Records for the task section start

Lemma labels_drawn (labelData : list label_datum) :
  (label_trace <$> labelData) ≫= drawn = [].
Proof. induction labelData as [|e es IH]; [done|]. csimpl. apply IH. Qed.

End TracesFacts.

(** The trace list handed to [Plotly.newPlot] by [getResponsiveTraces],
    in either page: it holds one line per edge, one trace of hover points
    exactly when there is an edge, one marker trace per distinct cluster of
    [nodeData] and one text trace per label; and the marker traces together
    draw every node of [nodeData] exactly once (position and hover
    text), no other trace drawing any. *)
Theorem traces_draw_every_node_once (width : Qc -> Qc) (innerWidth : Z)
    (edgeData : list edge_datum) (nodeData : list node_datum)
    (labelData : list label_datum) :
  let traces :=
    Traces.getResponsiveTraces width innerWidth edgeData nodeData labelData in
  length traces
  = (length edgeData + (if decide (edgeData = []) then 0 else 1)
     + length (unique (n_cluster <$> nodeData)) + length labelData)%nat
  ∧ traces ≫= Traces.drawn
    ≡ₚ (fun n => (n_x n, n_y n, n_hover_text n)) <$> nodeData.
Proof.
  unfold Traces.getResponsiveTraces. cbv zeta. split.
  - rewrite !length_app, !length_fmap.
    rewrite TracesFacts.cluster_traces_length
      by (intros c; apply elem_of_unique).
    pose proof (TracesFacts.hover_points_nonempty edgeData) as Hh.
    destruct (decide (0 < _)%nat) as [Hpos|Hpos];
      destruct (decide (edgeData = [])) as [He|He]; simpl; try lia.
    + apply Hh in Hpos. done.
    + apply Hh in He. done.
  - rewrite !bind_app, TracesFacts.lines_drawn, TracesFacts.labels_drawn,
      TracesFacts.cluster_traces_drawn, app_nil_r. simpl.
    assert ((if decide (0 < length (Hover.edgeHoverX
                (Hover.edge_hover_points (Hover.of_edge_datum <$> edgeData))))%nat
             then [Traces.EdgeHoverPoints
                     (Hover.edge_hover_points (Hover.of_edge_datum <$> edgeData))]
             else []) ≫= Traces.drawn = []) as ->
      by (by destruct (decide _)).
    simpl. apply fmap_Permutation, groups_partition.
    + apply NoDup_unique.
    + intros n Hn. apply elem_of_unique, list_elem_of_fmap. eauto.
Qed.

(** ** When the simpler page is built *)

Module SimpleBuilt.
Import Simple.

Lemma clusters_named (l cs : list (option string)) (c : string) :
  sorted_clusters_with_null l = Ok cs -> Some c ∈ l ->
  None ∉ l ∧ cs = (Some <$> sorted_strings (omap (fun c => c) l)).
Proof.
  unfold sorted_clusters_with_null.
  destruct (decide (None ∈ l)) as [Hnone|Hnone].
  - destruct l as [|a [|b l]]; try done.
    intros _ Hc. apply list_elem_of_singleton in Hc as <-.
    by apply list_elem_of_singleton in Hnone.
  - by intros [= <-] _.
Qed.

Lemma elem_of_sorted_names (l : list (option string)) (c : string) :
  Some c ∈ fmap (M:=list) Some (sorted_strings (omap (fun c => c) l))
  <-> Some c ∈ l.
Proof.
  rewrite list_elem_of_fmap. unfold sorted_strings. split.
  - intros (c' & [= <-] & Hc).
    apply elem_of_py_sorted, list_elem_of_omap in Hc as (o & Ho & Hc).
    simpl in Hc. by subst.
  - intros Hc. exists c. split; [done|].
    apply elem_of_py_sorted, list_elem_of_omap. by exists (Some c).
Qed.

Lemma elem_of_connected_names (nodes : list node) (c : string) :
  Some c ∈ unique (nd_cluster_name <$> nodes)
  <-> exists n, n ∈ nodes ∧ nd_cluster_name n = Some c.
Proof.
  rewrite elem_of_unique, list_elem_of_fmap. split.
  - intros (n & Hc & Hn). eauto.
  - intros (n & Hn & Hc). eauto.
Qed.

End SimpleBuilt.

(** [run] of the simpler page builds its page exactly when at least one node
    lies on an edge end, every such node has a cluster name and an
    [avg_score] that converts to an integer, and the sizes of no cluster of
    such nodes sum to zero; in every other case it raises. *)
Theorem simple_page_built_iff (df_nodes : list node) (df_edges : list edge) :
  let conn := Simple.connected df_nodes df_edges in
  is_ok (Simple.run df_nodes df_edges)
  <-> conn <> []
      ∧ (forall n, n ∈ conn ->
           has_cluster n ∧ is_ok (avg_score_display (nd_avg_score n)))
      ∧ (forall c, (exists n, n ∈ conn ∧ nd_cluster_name n = Some c) ->
           Qc_sum (sizes (filter (fun n => nd_cluster_name n = Some c) conn))
           <> Q2Qc 0).
Proof.
  intros conn. unfold Simple.run. fold conn. split.
  - intros [pg H]. py_inv H. clear H.
    assert (is_ok (label_layout Simple.arc_span Simple.radius_offset
              (imap (fun i c => (c, cmap_color i)) v0) Some v2)) as Hlab
      by by eexists.
    apply label_layout_is_ok in Hlab as [Hne _].
    pose proof (py_map_fst _ _ _ Hv2) as Hkeys.
    rewrite groupby_cluster_keys in Hkeys.
    assert (exists c, c ∈ sorted_strings (unique (omap nd_cluster_name conn)))
      as [c Hc].
    { rewrite <- Hkeys. destruct v2 as [|row v2]; [done|].
      exists row.1. apply list_elem_of_here. }
    apply elem_of_cluster_names in Hc as (n0 & Hn0 & Hname0).
    assert (Some c ∈ unique (nd_cluster_name <$> conn)) as Hin
      by (apply SimpleBuilt.elem_of_connected_names; eauto).
    destruct (SimpleBuilt.clusters_named _ _ _ Hv0 Hin) as [Hnone ->].
    assert (forall n, n ∈ conn -> has_cluster n) as Hnamed.
    { intros n Hn. destruct (nd_cluster_name n) as [c'|] eqn:E.
      - unfold has_cluster. rewrite E. by eexists.
      - destruct Hnone. apply elem_of_unique, list_elem_of_fmap. eauto. }
    split; [by intros E; rewrite E in Hn0; inversion Hn0|]. split.
    + intros n Hn. split; [by apply Hnamed|].
      destruct (Hnamed n Hn) as [c' Hc'].
      assert (is_ok (py_map
        (fun cluster =>
           py_map (Simple.node_entry
                     (imap (fun i c => (c, cmap_color i))
                        (Some <$> sorted_strings
                           (omap (fun c => c)
                              (unique (nd_cluster_name <$> conn))))) cluster)
             (Simple.cluster_rows conn cluster))
        (Some <$> sorted_strings
           (omap (fun c => c) (unique (nd_cluster_name <$> conn))))))
        as Hnodes by by eexists.
      rewrite py_map_is_ok in Hnodes.
      specialize (Hnodes (Some c')).
      rewrite py_map_is_ok in Hnodes.
      destruct (Hnodes) with (x := n) as [d Hd].
      { apply SimpleBuilt.elem_of_sorted_names,
          SimpleBuilt.elem_of_connected_names. eauto. }
      { simpl. by apply list_elem_of_filter. }
      unfold Simple.node_entry in Hd. py_inv Hd. by eexists.
    + intros c' Hc'.
      assert (is_ok (py_map (fun g => c ← centroid g.2; Ok (g.1, c))
                       (groupby_cluster conn))) as Hcen by by eexists.
      rewrite py_map_is_ok in Hcen.
      specialize (Hcen (c', filter (fun n => nd_cluster_name n = Some c') conn)).
      destruct Hcen as [row Hrow].
      { unfold groupby_cluster. apply list_elem_of_fmap. exists c'.
        split; [done|]. by apply elem_of_cluster_names. }
      simpl in Hrow. apply centroid_is_ok. py_inv Hrow. by eexists.
  - intros (Hne & Hnodes & Hsizes).
    assert (None ∉ unique (nd_cluster_name <$> conn)) as Hnone.
    { intros (n & Hname & Hn)%elem_of_unique%list_elem_of_fmap.
      destruct (Hnodes n Hn) as [[c Hc] _]. congruence. }
    assert (df_nodes <> []) as Hdf.
    { intros ->. by apply Hne. }
    unfold py_truediv. rewrite decide_False
      by (destruct df_nodes; [done|simpl; lia]).
    simpl. unfold sorted_clusters_with_null. rewrite decide_False by done.
    simpl.
    set (cs := Some <$> sorted_strings
                 (omap (fun c => c) (unique (nd_cluster_name <$> conn)))).
    set (cmap := imap (fun i c => (c, cmap_color i)) cs).
    assert (is_ok (py_map
        (fun cluster => py_map (Simple.node_entry cmap cluster)
                          (Simple.cluster_rows conn cluster)) cs))
      as [nd ->].
    { apply py_map_is_ok. intros cl Hcl. apply py_map_is_ok. intros n Hn.
      unfold Simple.node_entry.
      destruct cl as [c|]; [|by inversion Hn].
      simpl in Hn. apply list_elem_of_filter in Hn as [Hname Hn].
      destruct (Hnodes n Hn) as [_ [avg ->]]. simpl.
      destruct (dict_lookup_imap cmap_color cs (Some c) Hcl) as [color Hcolor].
      fold cmap in Hcolor. rewrite Hcolor. by eexists. }
    simpl.
    assert (is_ok (py_map (fun g => c ← centroid g.2; Ok (g.1, c))
                     (groupby_cluster conn))) as [cen Hcen].
    { apply py_map_is_ok. intros [c g] Hg. simpl.
      unfold groupby_cluster in Hg.
      apply list_elem_of_fmap in Hg as (c' & [= -> ->] & Hc').
      apply elem_of_cluster_names in Hc'.
      destruct (proj2 (centroid_is_ok _) (Hsizes c' Hc')) as [xy ->].
      by eexists. }
    rewrite Hcen. simpl.
    pose proof (py_map_fst _ _ _ Hcen) as Hkeys.
    rewrite groupby_cluster_keys in Hkeys.
    assert (is_ok (label_layout Simple.arc_span Simple.radius_offset cmap
                     Some cen)) as [lab ->].
    { apply label_layout_is_ok. split.
      - intros ->. simpl in Hkeys.
        destruct conn as [|n rest] eqn:E; [done|].
        destruct (Hnodes n (list_elem_of_here _ _)) as [[c Hc] _].
        assert (c ∈ sorted_strings (unique (omap nd_cluster_name (n :: rest))))
          as Hin by (apply elem_of_cluster_names; exists n;
                     split; [apply list_elem_of_here|done]).
        rewrite <- Hkeys in Hin. by inversion Hin.
      - intros row Hrow. apply dict_lookup_imap.
        apply SimpleBuilt.elem_of_sorted_names,
          SimpleBuilt.elem_of_connected_names.
        apply elem_of_cluster_names. rewrite <- Hkeys.
        apply list_elem_of_fmap. eauto. }
    by eexists.
Qed.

Records for the task section end

◆ Exercise goal ◆
All lines above from the one holding "n)) <$> nodeData." to the one holding "destruct (decide (edgeData", inclusive, are to be copied exactly; no other line is wanted.

◆ Result of the exercise ◆
    ≡ₚ (fun n => (n_x n, n_y n, n_hover_text n)) <$> nodeData.
Proof.
  unfold Traces.getResponsiveTraces. cbv zeta. split.
  - rewrite !length_app, !length_fmap.
    rewrite TracesFacts.cluster_traces_length
      by (intros c; apply elem_of_unique).
    pose proof (TracesFacts.hover_points_nonempty edgeData) as Hh.
    destruct (decide (0 < _)%nat) as [Hpos|Hpos];
      destruct (decide (edgeData = [])) as [He|He]; simpl; try lia.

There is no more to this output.